A search engine like Lucene can use this method, with refinements, to choose the most-relevant search answers.
Edit: I fail the interview -- I got the details wrong twice (after having done this before, in production). Here's code to check it; it's almost the same as Python's standard heapq.nlargest():
import heapq
def funnel(n, numbers):
if n == 0: return []
heap = numbers[:n]
heapq.heapify(heap)
for k in numbers[n:]:
if heap[0] < k:
heapq.heapreplace(heap, k)
return heap
>>> funnel(4, [3,1,4,1,5,9,2,6,5,3,5,8])
[5, 8, 6, 9]
Notes:
>>> help(heapq)
Help on module heapq:
NAME
heapq - Heap queue algorithm (a.k.a. priority queue).
FILE
c:\python26\lib\heapq.py
DESCRIPTION
Heaps are arrays for which a[k] <= a[2*k+1] and a[k] <= a[2*k+2] for all k, counting elements from 0. For the sake of comparison, non-existing elements are considered to be infinite. The interesting property of a heap is that a[0] is always its smallest element.
Usage:
heap = [] # creates an empty heap
heappush(heap, item) # pushes a new item on the heap
item = heappop(heap) # pops the smallest item from the heap
item = heap[0] # smallest item on the heap without popping it
heapify(x) # transforms list into a heap, in-place, in linear time
item = heapreplace(heap, item) # pops and returns smallest item, and adds
# new item; the heap size is unchanged
This one differs from textbook heap algorithms as follows:
- use 0-based indexing. This makes the relationship between the index for a node and the indexes for its children slightly less obvious, but is more suitable since Python uses 0-based indexing.

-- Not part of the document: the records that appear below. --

Definition digit_ok (d : N) : bool :=
  match base64_digit (enc_digit d) with Some x => x =? d | None => false end
  && negb (enc_digit d =? 61) && negb (is_ascii_whitespace (enc_digit d)) && (enc_digit d <? 256).
Lemma enc_digit_spec d : d < 64 ->
  base64_digit (enc_digit d) = Some d /\ enc_digit d <> 61 /\ is_ascii_whitespace (enc_digit d) = false
  /\ enc_digit d < 256.
Proof.
  intros H. assert (digit_ok d = true) as Ht by (apply (table1 64); [vm_compute; reflexivity|done]).
  unfold digit_ok in Ht. rewrite !andb_true_iff, !negb_true_iff, N.eqb_neq, N.ltb_lt in Ht.
  destruct (base64_digit (enc_digit d)) as [x|]; [rewrite N.eqb_eq in Ht|]; intuition congruence.
Qed.

(** One digit onto [bits] bits: six bits come in; from eight on, a byte goes out. *)
Definition push_ok (bits acc d : N) : bool :=
  let wide := N.lor (N.shiftl acc 6 mod two32) d in
  let rest := bits + 6 - 8 in
  (N.land (N.shiftr wide rest) 255 =? acc * 2 ^ (8 - bits) + d / 2 ^ rest)
  && (N.land wide (if rest =? 0 then 0 else N.shiftl 1 rest - 1) =? d mod 2 ^ rest).
Lemma decode_push bits acc d l out : bits = 2 \/ bits = 4 \/ bits = 6 -> acc < 2 ^ bits -> d < 64 ->
  decode_loop (enc_digit d :: l) acc bits out
  = decode_loop l (d mod 2 ^ (bits + 6 - 8)) (bits + 6 - 8) (out ++ [acc * 2 ^ (8 - bits) + d / 2 ^ (bits + 6 - 8)]).
Proof.
  intros Hb Ha Hd. destruct (enc_digit_spec d Hd) as (H1 & H2 & _). cbn [decode_loop].
  rewrite H1, (proj2 (N.eqb_neq _ _) H2), (proj2 (N.leb_le 8 (bits + 6))) by lia. cbv zeta.
  assert (push_ok bits acc d = true) as Hp.
  { destruct Hb as [->|[->| ->]].
    - apply (table2 4 64 (push_ok 2)); [vm_compute; reflexivity|done|done].
    - apply (table2 16 64 (push_ok 4)); [vm_compute; reflexivity|done|done].
    - apply (table2 64 64 (push_ok 6)); [vm_compute; reflexivity|done|done]. }
  unfold push_ok in Hp. rewrite andb_true_iff, !N.eqb_eq in Hp. destruct Hp as [-> ->]. done.
Qed.
Lemma decode_push6 acc d l out : acc < 64 -> d < 64 ->
  decode_loop (enc_digit d :: l) acc 6 out = decode_loop l (d mod 16) 4 (out ++ [acc * 4 + d / 16]).
Proof. intros. by rewrite decode_push by auto. Qed.
Lemma decode_push4 acc d l out : acc < 16 -> d < 64 ->
  decode_loop (enc_digit d :: l) acc 4 out = decode_loop l (d mod 4) 2 (out ++ [acc * 16 + d / 4]).
Proof. intros. by rewrite decode_push by auto. Qed.
Lemma decode_push2 acc d l out : acc < 4 -> d < 64 ->
  decode_loop (enc_digit d :: l) acc 2 out = decode_loop l 0 0 (out ++ [acc * 64 + d]).
Proof.
  intros. rewrite decode_push by auto. change (2 ^ (2 + 6 - 8)) with 1. by rewrite N.mod_1_r, N.div_1_r.
Qed.
Lemma decode_first d l out : d < 64 -> decode_loop (enc_digit d :: l) 0 0 out = decode_loop l d 6 out.
Proof.
  intros Hd. destruct (enc_digit_spec d Hd) as (H1 & H2 & _). cbn [decode_loop].
  by rewrite H1, (proj2 (N.eqb_neq _ _) H2).
Qed.

(** Linear arithmetic with quotients and remainders. *)
Ltac lia_div := zify; Z.to_euclidean_division_equations; lia.

Lemma decode_enc l : Forall is_byte l -> forall out, decode_loop (enc_bytes l) 0 0 out = Some (out ++ l).
Proof.
  induction l as [l IH] using (induction_ltof1 _ (@length N)). unfold ltof in IH. intros Hl out.
  destruct l as [|x [|y [|z l]]]; cbn [enc_bytes app];
    unfold is_byte in Hl; rewrite ?list.Forall_cons in Hl; destruct_and?.
  - by rewrite app_nil_r.
  - rewrite decode_first, decode_push6 by lia_div. cbn [decode_loop]. do 3 f_equal. lia_div.
  - rewrite decode_first, decode_push6, decode_push4 by lia_div. cbn [decode_loop N.eqb Pos.eqb].
    rewrite <- app_assoc. do 2 f_equal. cbn [app]. f_equal; [lia_div|f_equal; lia_div].
  - rewrite decode_first, decode_push6, decode_push4, decode_push2 by lia_div.
    rewrite IH by (cbn; first [lia|done]). rewrite <- !app_assoc. do 2 f_equal. cbn [app].
    f_equal; [lia_div|f_equal; [lia_div|f_equal; lia_div]].
Qed.

Lemma enc_bytes_ok l : Forall is_byte l ->
  Forall (fun b => is_byte b /\ is_ascii_whitespace b = false) (enc_bytes l).
Proof.
  assert (forall d, d < 64 -> is_byte (enc_digit d) /\ is_ascii_whitespace (enc_digit d) = false) as Hd
    by (intros d H; by destruct (enc_digit_spec d H) as (_ & _ & ? & ?)).
  induction l as [l IH] using (induction_ltof1 _ (@length N)). unfold ltof in IH. intros Hl.
  destruct l as [|x [|y [|z l]]]; cbn [enc_bytes app];
    unfold is_byte in Hl; rewrite ?list.Forall_cons in Hl; destruct_and?.
  all: repeat first [apply list.Forall_cons; split | apply list.Forall_nil_2]; first [apply Hd; lia_div | done | idtac].
  apply IH; [cbn; lia|done].
Qed.

Lemma bytes_string l : Forall is_byte l -> bytes_of (string_of_bytes l) = l.
Proof.
  intros H. unfold bytes_of, string_of_bytes. rewrite String.list_ascii_of_string_of_list_ascii, map_map.
  rewrite <- (map_id l) at 2. apply map_ext_in. intros b Hb. unfold byte_val.
  rewrite list.Forall_forall in H. apply N_ascii_embedding. apply (H b). by apply list_elem_of_In.
Qed.

Lemma base64_roundtrip l : Forall is_byte l -> decode_base64 (encode_base64 l) = Some l.
Proof.
  intros Hl. unfold decode_base64, encode_base64. pose proof (enc_bytes_ok l Hl) as Hok.
  rewrite bytes_string by (eapply list.Forall_impl; [exact Hok|by intros b [? _]]).
  replace (List.filter _ (enc_bytes l)) with (enc_bytes l); [by apply decode_enc|].
  symmetry. clear Hl. induction (enc_bytes l) as [|b bs IH]; [done|].
  apply list.Forall_cons in Hok as [[_ Hb] Hok]. cbn [List.filter]. rewrite Hb. cbn [negb]. by rewrite IH.
Qed.

(** ** Credentials *)

Lemma starts_with_app p s : starts_with (p +:+ s) p = true.
Proof.
  unfold starts_with. induction p as [|c p IH]; [by destruct s|]. rewrite append_cons. cbn.
  destruct (ascii_dec c c); [exact IH|congruence].
Qed.
Lemma substring_all s : String.substring 0 (String.length s) s = s.
Proof. induction s as [|c s IH]; cbn; [done|]. by rewrite IH. Qed.
Lemma substring_tail p s n : String.substring (String.length p) n (p +:+ s) = String.substring 0 n s.
Proof. induction p as [|c p IH]; [done|]. rewrite append_cons. exact IH. Qed.
Lemma strip_prefix_app p s : strip_prefix p (p +:+ s) = Some s.
Proof.
  unfold strip_prefix. rewrite starts_with_app, length_append, substring_tail.
  replace (String.length p + String.length s - String.length p)%nat with (String.length s) by lia.
  by rewrite substring_all.
Qed.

- Our heappop() method returns the smallest item, not the largest.
These two make it possible to view the heap as a regular Python list without surprises: heap[0] is the smallest item, and heap.sort() maintains the heap invariant!
For all the function in heapq:
>>> heapq.__all__
['heappush', 'heappop', 'heapify', 'heapreplace', 'merge', 'nlargest', 'nsmallest', 'heappushpop']
nlargest(n, iterable, key=None) # Find the n largest elements in a dataset.
Equivalent to: sorted(iterable, key=key, reverse=True)[:n]
nsmallest(n, iterable, key=None) # Find the n smallest elements in a dataset.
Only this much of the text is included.